A combination of high inflation and slowing growth is setting the U.S. on a path to stagflation, according to a renowned former Federal Reserve economist Stephen Roach.
It’s the same poisonous blend that plagued the U.S. in the '70s.
During a period of stagflation the economy could be barely growing and experiencing high unemployment while people face high prices.
“This inflation problem is widespread, it’s persistent and likely to be protracted,” said Roach, who is now a senior fellow at Yale University’s Jackson Institute for Global Affairs, on CNBC earlier this week.

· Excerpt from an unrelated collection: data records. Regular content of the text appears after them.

(* ===== verification/TableBuilder.v ===== *)
(** * LevelDB: building tables (table_builder.h, table_builder.cc)

    The parts of [Options] that tables use, and the builder of a table file.
    [compressed_output] is cleared before [WriteBlock] returns: it is local. *)
From S2P Require Import Prelude LdbBase Coding Comparator Crc32c Block Format Filter.

(** ** Options (options.h) *)
Record Options : Type := MkOptions {
  opt_comparator : Comparator;
  paranoid_checks : bool;
  block_size : Z;
  block_restart_interval : Z;
  compression : CompressionType;
  filter_policy : option FilterPolicy;
}.

Definition new_Options : Options := MkOptions BytewiseComparator false (4 * 1024) 16 kSnappyCompression None.

(** ** TableBuilder::Rep: a filter block keeps its own pointer to the policy. *)
Record Rep (F : Type) : Type := MkRep {
  options : Options;
  index_block_options : Options;
  file : F;
  rep_offset : Z;
  rep_status : Status;
  data_block : BlockBuilder;
  index_block : BlockBuilder;
  rep_last_key : bytes;
  num_entries : Z;
  closed : bool;
  filter_block : option (FilterPolicy * FilterBlockBuilder);
  pending_index_entry : bool;
  pending_handle : BlockHandle;
}.
Arguments MkRep {F}.
Arguments options {F}.
Arguments index_block_options {F}.
Arguments file {F}.
Arguments rep_offset {F}.
Arguments rep_status {F}.
Arguments data_block {F}.
Arguments index_block {F}.
Arguments rep_last_key {F}.
Arguments num_entries {F}.
Arguments closed {F}.
Arguments filter_block {F}.
Arguments pending_index_entry {F}.
Arguments pending_handle {F}.

(** [index_block_options.block_restart_interval = 1]. *)
Definition index_options (o : Options) : Options :=
  MkOptions (opt_comparator o) (paranoid_checks o) (block_size o) 1 (compression o) (filter_policy o).

Section builder.
Context {F : Type} `{WritableFile F}.
Implicit Types (r : Rep F).

(** Field updates. *)
Definition set_options (o i : Options) r : Rep F :=
  MkRep o i (file r) (rep_offset r) (rep_status r) (data_block r) (index_block r) (rep_last_key r)
    (num_entries r) (closed r) (filter_block r) (pending_index_entry r) (pending_handle r).
Definition set_file (f : F) (offset : Z) (s : Status) r : Rep F :=
  MkRep (options r) (index_block_options r) f offset s (data_block r) (index_block r) (rep_last_key r)
    (num_entries r) (closed r) (filter_block r) (pending_index_entry r) (pending_handle r).
Definition set_blocks (data index : BlockBuilder) r : Rep F :=
  MkRep (options r) (index_block_options r) (file r) (rep_offset r) (rep_status r) data index (rep_last_key r)
    (num_entries r) (closed r) (filter_block r) (pending_index_entry r) (pending_handle r).
Definition set_last_key (key : bytes) (n : Z) r : Rep F :=
  MkRep (options r) (index_block_options r) (file r) (rep_offset r) (rep_status r) (data_block r) (index_block r) key
    n (closed r) (filter_block r) (pending_index_entry r) (pending_handle r).
Definition set_closed r : Rep F :=
  MkRep (options r) (index_block_options r) (file r) (rep_offset r) (rep_status r) (data_block r) (index_block r) (rep_last_key r)
    (num_entries r) true (filter_block r) (pending_index_entry r) (pending_handle r).
Definition set_filter (b : option (FilterPolicy * FilterBlockBuilder)) r : Rep F :=
  MkRep (options r) (index_block_options r) (file r) (rep_offset r) (rep_status r) (data_block r) (index_block r) (rep_last_key r)
    (num_entries r) (closed r) b (pending_index_entry r) (pending_handle r).
Definition set_pending (pending : bool) (h : BlockHandle) r : Rep F :=
  MkRep (options r) (index_block_options r) (file r) (rep_offset r) (rep_status r) (data_block r) (index_block r) (rep_last_key r)
    (num_entries r) (closed r) (filter_block r) pending h.

(** [if (r->filter_block != nullptr) r->filter_block->StartBlock(offset);] *)
Definition start_filter_block (offset : Z) r : res (Rep F) :=
  match filter_block r with
  | Some (policy, b) => let! b := StartBlock policy offset b in Ret (set_filter (Some (policy, b)) r)
  | None => Ret r
  end.

Definition new_TableBuilder (opt : Options) (f : F) : res (Rep F) :=
  let! data := new_BlockBuilder (block_restart_interval opt) in
  let! index := new_BlockBuilder (block_restart_interval opt) in
  let filter := match filter_policy opt with Some p => Some (p, new_FilterBlockBuilder) | None => None end in
  start_filter_block 0 (MkRep opt (index_options opt) f 0 Status_OK data index [] 0 false filter false new_BlockHandle).

(** [same]: whether the two comparator pointers are equal. *)
Definition ChangeOptions (same : bool) (opt : Options) r : Status * Rep F :=
  if negb same then (InvalidArgument (str "changing comparator while building table"), r)
  else (Status_OK, set_options opt (index_options opt) r).

Definition tb_ok r : bool := ok (rep_status r).

(** The handle and the state. *)
Definition WriteRawBlock (block_contents : bytes) (type : CompressionType) r : res (BlockHandle * Rep F) :=
  let handle := MkBlockHandle (rep_offset r) (size block_contents) in
  let '(s, f) := wf_Append block_contents (file r) in
  let r := set_file f (rep_offset r) s r in
  if ok s then
    let type_byte := u8 (CompressionType_value type) in
    let! crc := Value 0 block_contents in
    let! crc := Extend 0 crc [type_byte] in
    let trailer := type_byte :: EncodeFixed32 (Mask crc) in
    let '(s, f) := wf_Append trailer (file r) in
    Ret (handle, set_file f (if ok s then u64 (rep_offset r + u64 (size block_contents + kBlockTrailerSize)) else rep_offset r) s r)
  else Ret (handle, r).

(** What is written of [raw], and its type. *)
Definition compress (type : CompressionType) (raw : bytes) : bytes * CompressionType :=
  match type with
  | kNoCompression => (raw, type)
  | kSnappyCompression =>
      match Snappy_Compress raw with
      | Some compressed =>
          if size compressed <? size raw - size raw / 8 then (compressed, type) else (raw, kNoCompression)
      | None => (raw, kNoCompression)
      end
  end.

(** The handle, the reset block and the state. *)
Definition WriteBlock (block : BlockBuilder) r : res (BlockHandle * BlockBuilder * Rep F) :=
  let! _ := assert_ (tb_ok r) in
  let '(raw, block) := Finish block in
  let '(block_contents, type) := compress (compression (options r)) raw in
  let! '(handle, r) := WriteRawBlock block_contents type r in
  Ret (handle, Reset block, r).

Definition Flush r : res (Rep F) :=
  let! _ := assert_ (negb (closed r)) in
  if negb (tb_ok r) then Ret r
  else if builder_empty (data_block r) then Ret r
  else
    let! _ := assert_ (negb (pending_index_entry r)) in
    let! '(handle, data, r) := WriteBlock (data_block r) r in
    let r := set_pending (pending_index_entry r) handle (set_blocks data (index_block r) r) in
    let r :=
      if tb_ok r then
        let r := set_pending true (pending_handle r) r in
        let '(s, f) := wf_Flush (file r) in
        set_file f (rep_offset r) s r
      else r in
    start_filter_block (rep_offset r) r.

(** Add [last_key], which the caller has shortened, to the index. *)
Definition add_index_entry (last_key : bytes) r : res (Rep F) :=
  let! handle_encoding := BlockHandle_EncodeTo (pending_handle r) [] in
  let o := index_block_options r in
  let! index := Add (block_restart_interval o) (opt_comparator o) last_key handle_encoding (index_block r) in
  Ret (set_pending false (pending_handle r) (set_last_key last_key (num_entries r) (set_blocks (data_block r) index r))).

Definition tb_Add (key value : bytes) r : res (Rep F) :=
  let! _ := assert_ (negb (closed r)) in
  if negb (tb_ok r) then Ret r
  else
    let! _ := (if 0 <? num_entries r then
                 let! c := Compare (opt_comparator (options r)) key (rep_last_key r) in assert_ (0 <? c)
               else Ret tt) in
    let! r := (if pending_index_entry r then
                 let! _ := assert_ (builder_empty (data_block r)) in
                 let! last_key := FindShortestSeparator (opt_comparator (options r)) (rep_last_key r) key in
                 add_index_entry last_key r
               else Ret r) in
    let r := match filter_block r with
             | Some (policy, b) => set_filter (Some (policy, AddKey key b)) r
             | None => r
             end in
    let r := set_last_key key (num_entries r + 1) r in
    let o := options r in
    let! data := Add (block_restart_interval o) (opt_comparator o) key value (data_block r) in
    let r := set_blocks data (index_block r) r in
    if block_size o <=? CurrentSizeEstimate (data_block r) then Flush r else Ret r.

Definition filter_key (policy : FilterPolicy) : bytes := str "filter." ++ fp_Name policy.

(** The metaindex block. *)
Definition build_metaindex (filter_handle : BlockHandle) r : res BlockBuilder :=
  let o := options r in
  let! b := new_BlockBuilder (block_restart_interval o) in
  match filter_block r with
  | Some _ =>
      let! policy := of_option (filter_policy o) in
      let! handle_encoding := BlockHandle_EncodeTo filter_handle [] in
      Add (block_restart_interval o) (opt_comparator o) (filter_key policy) handle_encoding b
  | None => Ret b
  end.

(** The parts of [Finish]: each runs only if all went well so far. *)
Definition write_filter r : res (BlockHandle * Rep F) :=
  match filter_block r with
  | Some (policy, b) =>
      if tb_ok r then
        let! '(contents, b) := FilterBlock_Finish policy b in
        WriteRawBlock contents kNoCompression (set_filter (Some (policy, b)) r)
      else Ret (new_BlockHandle, r)
  | None => Ret (new_BlockHandle, r)
  end.

Definition write_metaindex (filter_handle : BlockHandle) r : res (BlockHandle * Rep F) :=
  if tb_ok r then
    let! b := build_metaindex filter_handle r in
    let! '(handle, _, r) := WriteBlock b r in Ret (handle, r)
  else Ret (new_BlockHandle, r).

Definition write_index r : res (BlockHandle * Rep F) :=
  if tb_ok r then
    let! r := (if pending_index_entry r then
                 let! last_key := FindShortSuccessor (opt_comparator (options r)) (rep_last_key r) in
                 add_index_entry last_key r
               else Ret r) in
    let! '(handle, index, r) := WriteBlock (index_block r) r in
    Ret (handle, set_blocks (data_block r) index r)
  else Ret (new_BlockHandle, r).

Definition write_footer (metaindex index : BlockHandle) r : res (Rep F) :=
  if tb_ok r then
    let! footer_encoding := Footer_EncodeTo (MkFooter metaindex index) [] in
    let '(s, f) := wf_Append footer_encoding (file r) in
    Ret (set_file f (if ok s then u64 (rep_offset r + size footer_encoding) else rep_offset r) s r)
  else Ret r.

Definition tb_Finish r : res (Status * Rep F) :=
  let! r := Flush r in
  let! _ := assert_ (negb (closed r)) in
  let r := set_closed r in
  let! '(filter_block_handle, r) := write_filter r in
  let! '(metaindex_block_handle, r) := write_metaindex filter_block_handle r in
  let! '(index_block_handle, r) := write_index r in
  let! r := write_footer metaindex_block_handle index_block_handle r in
  Ret (rep_status r, r).

Definition Abandon r : res (Rep F) :=
  let! _ := assert_ (negb (closed r)) in
  Ret (set_closed r).

(** The destructor's assertion. *)
Definition delete_TableBuilder r : res unit := assert_ (closed r).

Definition NumEntries r : Z := u64 (num_entries r).
Definition FileSize r : Z := rep_offset r.
End builder.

The rate of inflation has been steadily rising since last year and was above 8% year over year for the last two months, according to the Bureau of Labor Statistics. Although it declined from 8.5% in March to 8.3% in April, inflation was still higher than many economists expected.
To tackle the issue, the Fed has announced two interest rate hikes, including raising rates half a percent at its meeting earlier this month—something it hasn’t done since 2000. Fed Chairman Jerome Powell was confirmed for a second term last week and has declared he is determined to bring down inflation.

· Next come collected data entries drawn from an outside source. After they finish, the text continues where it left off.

Lemma data_bytes_at ws i w : ws !! i = Some w -> exists pre post, data_bytes ws = pre ++ framed w.1 ++ post /\ zlength pre = block_offset ws i.
Proof.
  intros Hw. exists (data_bytes (take i ws)), (data_bytes (drop (S i) ws)). split; [|done].
  rewrite <- (take_drop_middle _ _ _ Hw) at 1. by rewrite data_bytes_app, data_bytes_cons.
Qed.

Lemma block_offset_le ws i w : ws !! i = Some w -> block_offset ws i + zlength w.1 + 5 <= zlength (data_bytes ws).
Proof.
  intros Hw. destruct (data_bytes_at ws i w Hw) as (pre & post & -> & <-). rewrite !zlength_app, zlength_framed.
  pose proof (zlength_nonneg post). lia.
Qed.

Lemma elem_of_table ws i w a : ws !! i = Some w -> a ∈ w.2 -> a ∈ table_entries ws.
Proof.
  intros Hw Ha. rewrite <- (take_drop_middle _ _ _ Hw), table_entries_app, table_entries_cons.
  apply elem_of_app. right. apply elem_of_app. by left.
Qed.

(** ** Sizes *)
Definition entries_cost (es : list entry) : Z := foldr (fun e n => entry_bound e + n) 0 es.

Lemma entry_bound_ge e : 40 <= entry_bound e.
Proof. unfold entry_bound. pose proof (zlength_nonneg e.1). pose proof (zlength_nonneg e.2). lia. Qed.

Lemma entries_cost_bound es : entries_bound es = entries_cost es + 40.
Proof. induction es as [|e es IH]; [done|]. change (entry_bound e + entries_bound es = entry_bound e + entries_cost es + 40). lia. Qed.

Lemma entries_cost_cons e es : entries_cost (e :: es) = entry_bound e + entries_cost es.
Proof. done. Qed.

Lemma entries_cost_app a b : entries_cost (a ++ b) = entries_cost a + entries_cost b.
Proof. induction a as [|e a IH]; [done|]. cbn [app]. rewrite !entries_cost_cons. lia. Qed.

Lemma entries_cost_ge es : 40 * zlength es <= entries_cost es.
Proof. induction es as [|e es IH]; [done|]. rewrite entries_cost_cons, zlength_cons. pose proof (entry_bound_ge e). lia. Qed.

Lemma entries_cost_nonneg es : 0 <= entries_cost es.
Proof. pose proof (entries_cost_ge es). pose proof (zlength_nonneg es). lia. Qed.

Lemma entries_cost_in es e : e ∈ es -> entry_bound e <= entries_cost es.
Proof.
  intros (l & k & ->)%list_elem_of_split. rewrite entries_cost_app, entries_cost_cons.
  pose proof (entries_cost_nonneg l). pose proof (entries_cost_nonneg k). lia.
Qed.

(** The space that written blocks take. *)
Definition block_fits (w : wblock) : Prop := is_block w.1 w.2 /\ w.2 <> [] /\ bytes_ok w.1 /\ zlength w.1 + 5 <= 2 * entries_cost w.2.

Lemma data_bytes_size ws : Forall block_fits ws -> zlength (data_bytes ws) <= 2 * entries_cost (table_entries ws).
Proof.
  induction 1 as [|w ws (_ & _ & _ & Hw) _ IH]; [done|].
  rewrite data_bytes_cons, zlength_app, zlength_framed, table_entries_cons, entries_cost_app. lia.
Qed.

(** ** The index *)

(** [same k k']: a lookup of [k'] may be answered by an entry with key [k] (a
    filter must not tell them apart).  A separator that is not the end of its
    block is below everything that is the same as the next key. *)
Class SeparatorSplits (c : Comparator) (valid : bytes -> Prop) `{!ComparatorOk c valid} (same : bytes -> bytes -> Prop) : Prop :=
  Separator_splits : forall start limit s k, valid start -> valid limit -> key_lt c valid start limit ->
    FindShortestSeparator c start limit = Ret s -> valid k -> same limit k -> s = start \/ key_lt c valid s k.

Section index.
Context (c : Comparator) (valid : bytes -> Prop) `{!ComparatorOk c valid} (same : bytes -> bytes -> Prop).
Abbreviation lt := (key_lt c valid).

(** Entry [e] of the index is for block [i] of [ws]; [rest] are the entries
    that follow the blocks. *)
Record index_entry (ws : list wblock) (rest : list entry) (i : nat) (w : wblock) (e : entry) : Prop := {
  ix_handle : e.2 = handle_bytes (block_handle ws i w);
  ix_valid : valid e.1;
  ix_above : Forall (fun a => ~ lt e.1 a.1) w.2;
  ix_below : Forall (fun a => lt e.1 a.1) (table_entries (drop (S i) ws) ++ rest);
  ix_splits : (exists a, a ∈ w.2 /\ e.1 = a.1) \/
    forall b k, (table_entries (drop (S i) ws) ++ rest) !! O = Some b -> valid k -> same b.1 k -> lt e.1 k;
  ix_cost : entry_bound e <= 2 * entries_cost w.2;
}.

Definition index_ok (ws : list wblock) (rest idx : list entry) : Prop :=
  (length idx <= length ws)%nat /\
  forall i w e, ws !! i = Some w -> idx !! i = Some e -> index_entry ws rest i w e.

(** More entries after the last key. *)
Lemma index_entry_rest ws rest i w e k v :
  index_entry ws rest i w e -> lt e.1 k -> table_entries (drop (S i) ws) ++ rest <> [] -> index_entry ws (rest ++ [(k, v)]) i w e.
Proof.
  intros [Hh Hv Ha Hb Hs Hc] Hlt Hne. split; try done.
  - rewrite app_assoc. apply Forall_app. split; [done|]. by repeat constructor.
  - destruct Hs as [|Hs]; [by left|right]. intros b k' Hb0. rewrite app_assoc in Hb0.
    destruct (table_entries (drop (S i) ws) ++ rest) as [|a l]; [done|]. by apply Hs.
Qed.
Lemma read_data i w ro : ws !! i = Some w ->
  (handle_ok (block_handle ws i w) /\ zlength w.1 < 2 ^ 40) /\ exists b, ReadBlock f ro (block_handle ws i w) = Ret (Status_OK, MkBlockContents w.1 b b).
Proof.
  intros Hw. destruct (tf_rest _ _ _ _ _ _ _ Hfile) as (idx & fl & mi & ix & Hf & _). pose proof (tf_size _ _ _ _ _ _ _ Hfile) as Hsz.
  destruct (data_bytes_at ws i w Hw) as (pre & post & Ed & Hpre). destruct (block_fits_at i w Hw) as (_ & _ & Hby & _). split.
  - rewrite Hf, !zlength_app in Hsz. pose proof (block_offset_le ws i w Hw). pose proof (block_offset_nonneg ws i). pose proof (zlength_nonneg w.1).
    match type of Hsz with ?a + (?b + (?d + (?e + ?g))) < _ => assert (0 <= b + (d + (e + g))) by (rewrite <- !zlength_app; apply zlength_nonneg) end.
    split; [split; cbn|]; lia.
  - eapply (read_framed ro _ pre w.1); [rewrite Hf, Ed, <- !app_assoc; reflexivity| |done]. unfold block_handle. by rewrite Hpre.
Qed.

(** Opening a block for reading. *)
Lemma open_block bs l : is_block bs l -> entries_ok c valid l ->
  exists b i, new_Block bs = Ret b /\ size_ b = zlength bs /\ 0 < zlength bs /\ NewIterator b c = Ret (inr i) /\ it_at c valid l None i.
Proof.
  intros (items & ridx & Hly & <- & ->) Hes. destruct (NewIterator_layout c valid items ridx Hly Hes) as (b & i & E & Es & E' & Hi).
  exists b, i. split; [done|]. split; [done|]. split; [|done]. unfold block_bytes. rewrite !zlength_app, zlength_fixed32.
  pose proof (zlength_nonneg (items_bytes items)). match goal with |- context [zlength (fixed32s ?l)] => pose proof (zlength_nonneg (fixed32s l)) end. lia.
Qed.

Lemma block_entries_ok i w : ws !! i = Some w -> entries_ok c valid w.2.
Proof.
  intros Hw. destruct (tf_entries _ _ _ _ _ _ _ Hfile) as [Hs Hv].
  rewrite <- (take_drop_middle _ _ _ Hw), table_entries_app, table_entries_cons, !fmap_app in Hs, Hv.
  apply sorting.StronglySorted_app in Hs as (_ & _ & Hs). apply sorting.StronglySorted_app in Hs as (_ & Hs & _).
  apply Forall_app in Hv as [_ Hv]. by apply Forall_app in Hv as [Hv _].
Qed.

(** ** An open table *)
Record table_at t (idx : list entry) : Prop := {
  tt_options : table_options t = opt;
  tt_file : table_file t = f;
  tt_index : exists ix, is_block ix idx /\ new_Block ix = Ret (table_index t);
  tt_length : length idx = length ws;
  tt_index_ok : index_ok c valid same ws [] idx;
  tt_filter : match table_filter t with
    | Some (p, r) => forall i w k, ws !! i = Some w -> valid k -> exists b,
        FilterBlock_KeyMayMatch p (block_offset ws i) k r = Ret b /\ forall a, a ∈ w.2 -> same a.1 k -> b = true
    | None => True
    end;
}.

(** Cached blocks of this table are its data blocks. *)
Definition block_cached t (k : bytes) (b : Block) : Prop :=
  forall i w, ws !! i = Some w -> k = block_cache_key t (block_handle ws i w) -> new_Block w.1 = Ret b.

Definition cache_ok t cache : Prop := match cache with Some ch => cache_all (block_cached t) ch | None => True end.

“What we need to see is inflation coming down in a clear and convincing way,” Powell said at a Wall Street Journal conference this week. “And we’re going to keep pushing until we see that.”
But the Fed’s actions may not be enough to tackle the inflation problem, Roach told CNBC, especially because Powell said earlier this month that the central bank wasn’t considering rate hikes higher than 0.5%.
”By ruling out [a rate hike] larger than that he [Powell] just sends a signal that his hands are tied,” Roach said. “The markets are uncomfortable with that conclusion.”
It’s been a rough few weeks for the stock market, with concerns about inflation, the war in Ukraine, and the possibility of more Fed rate hikes weighing on markets. On Friday, all three major indexes, the Dow Jones Industrial Average, S&P 500, and Nasdaq, were on track to finish the week down 3.5%, extending several weeks of losses. The S&P 500 and Nasdaq were on course for a seventh straight weekly loss, while the Dow was looking at its eighth straight weekly loss, which hasn’t happened since 1932, according to the Wall Street Journal.
Still, we may not be near the market bottom yet, said Roach.
“The markets are not even close to discounting the full extent of what’s going to be required to bring the demand side under control,” Roach said.